%%

(* ===== verification/ReplanFacts.v ===== *)
(** * What an amendment may do to the contract

    Facts about [Replan]: the edges it accepts keep the graph schedulable, no
    pair of criteria it knew to conflict or to be ordered becomes concurrent,
    and the checklist keeps every row and mark that was earned. *)

From Stdlib Require Import Ascii String.
From S2P Require Import Prelude RustStr TrimLemmas PlanMd CriterionGraph GraphSchedule Checklist ChecklistFacts AuditParse Replan.
From stdpp Require Import options.

(** ** Edges *)

Lemma push_old_edges later earlier n ns :
  n ∈ ns → ∃ m, m ∈ push_dependency later earlier ns ∧ number m = number n
    ∧ write_scope m = write_scope n ∧ ∀ d, d ∈ depends_on n → d ∈ depends_on m.
Proof.
  induction ns as [|x ns IH]; [by intros ?%elem_of_nil|]. cbn [push_dependency].
  intros [->|Hn]%elem_of_cons; destruct (_ =? _)%N.
  - eexists. split; [left|]. cbn. set_solver.
  - exists x. split; [left|done].
  - exists n. split; [by right|done].
  - destruct (IH Hn) as (m & Hm & H). exists m. split; [by right|exact H].
Qed.

Lemma push_acyclic_inv g later earlier :
  is_Some (find_node g later) → acyclic (mkGraph (push_dependency later earlier (nodes g))) →
  acyclic g ∧ reaches g earlier later = false.
Proof.
  intros Hl [r Hr]. split.
  - exists r. intros n d Hn Hd. destruct (push_old_edges later earlier n _ Hn) as (n' & Hn' & Hnum & _ & Hdeps).
    destruct (Hr n' d Hn' (Hdeps d Hd)) as [|(m & Hm & Hmd & Hlt)]; [by left|]. right.
    assert (number m ∈ map number (nodes g)) as (m' & Hm' & Hin)%list_elem_of_fmap.
    { rewrite <- (push_numbers later earlier (nodes g)). apply list_elem_of_fmap. by exists m. }
    exists m'. rewrite <- Hm', <- Hnum. done.
  - apply not_true_iff_false. intros Ht%reaches_spec.
    set (g' := mkGraph (push_dependency later earlier (nodes g))) in *.
    assert (∀ x y, tc (dep_edge g) x y → tc (dep_edge g') x y) as Hmono.
    { intros x y. induction 1 as [u v Huv|u v w Huv _ IH]; [apply tc_once|eapply tc_l; [|exact IH]];
        apply push_edge; eauto. }
    assert (tc (dep_edge g') later later) as Hc.
    { eapply tc_l; [|apply Hmono, Ht]. apply push_edge; eauto. }
    apply (tc_rank r) in Hc; [lia|exact Hr].
Qed.

(** The graph that one more dependency leaves, when numbers are unique. *)
Definition with_edge (g : CriterionGraph) (e : N * N) : CriterionGraph :=
  mkGraph (push_dependency e.1 e.2 (nodes g)).

Lemma with_edge_numbers g e : map number (nodes (with_edge g e)) = map number (nodes g).
Proof. apply push_numbers. Qed.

%%

*Activity*:
Each record above should be output again exactly.

*Result of this exercise*:
(* ===== verification/ReplanFacts.v ===== *)
(** * What an amendment may do to the contract

    Facts about [Replan]: the edges it accepts keep the graph schedulable, no
    pair of criteria it knew to conflict or to be ordered becomes concurrent,
    and the checklist keeps every row and mark that was earned. *)

From Stdlib Require Import Ascii String.
From S2P Require Import Prelude RustStr TrimLemmas PlanMd CriterionGraph GraphSchedule Checklist ChecklistFacts AuditParse Replan.
From stdpp Require Import options.

(** ** Edges *)

Lemma push_old_edges later earlier n ns :
  n ∈ ns → ∃ m, m ∈ push_dependency later earlier ns ∧ number m = number n
    ∧ write_scope m = write_scope n ∧ ∀ d, d ∈ depends_on n → d ∈ depends_on m.
Proof.
  induction ns as [|x ns IH]; [by intros ?%elem_of_nil|]. cbn [push_dependency].
  intros [->|Hn]%elem_of_cons; destruct (_ =? _)%N.
  - eexists. split; [left|]. cbn. set_solver.
  - exists x. split; [left|done].
  - exists n. split; [by right|done].
  - destruct (IH Hn) as (m & Hm & H). exists m. split; [by right|exact H].
Qed.

Lemma push_acyclic_inv g later earlier :
  is_Some (find_node g later) → acyclic (mkGraph (push_dependency later earlier (nodes g))) →
  acyclic g ∧ reaches g earlier later = false.
Proof.
  intros Hl [r Hr]. split.
  - exists r. intros n d Hn Hd. destruct (push_old_edges later earlier n _ Hn) as (n' & Hn' & Hnum & _ & Hdeps).
    destruct (Hr n' d Hn' (Hdeps d Hd)) as [|(m & Hm & Hmd & Hlt)]; [by left|]. right.
    assert (number m ∈ map number (nodes g)) as (m' & Hm' & Hin)%list_elem_of_fmap.
    { rewrite <- (push_numbers later earlier (nodes g)). apply list_elem_of_fmap. by exists m. }
    exists m'. rewrite <- Hm', <- Hnum. done.
  - apply not_true_iff_false. intros Ht%reaches_spec.
    set (g' := mkGraph (push_dependency later earlier (nodes g))) in *.
    assert (∀ x y, tc (dep_edge g) x y → tc (dep_edge g') x y) as Hmono.
    { intros x y. induction 1 as [u v Huv|u v w Huv _ IH]; [apply tc_once|eapply tc_l; [|exact IH]];
        apply push_edge; eauto. }
    assert (tc (dep_edge g') later later) as Hc.
    { eapply tc_l; [|apply Hmono, Ht]. apply push_edge; eauto. }
    apply (tc_rank r) in Hc; [lia|exact Hr].
Qed.

(** The graph that one more dependency leaves, when numbers are unique. *)
Definition with_edge (g : CriterionGraph) (e : N * N) : CriterionGraph :=
  mkGraph (push_dependency e.1 e.2 (nodes g)).

Lemma with_edge_numbers g e : map number (nodes (with_edge g e)) = map number (nodes g).
Proof. apply push_numbers. Qed.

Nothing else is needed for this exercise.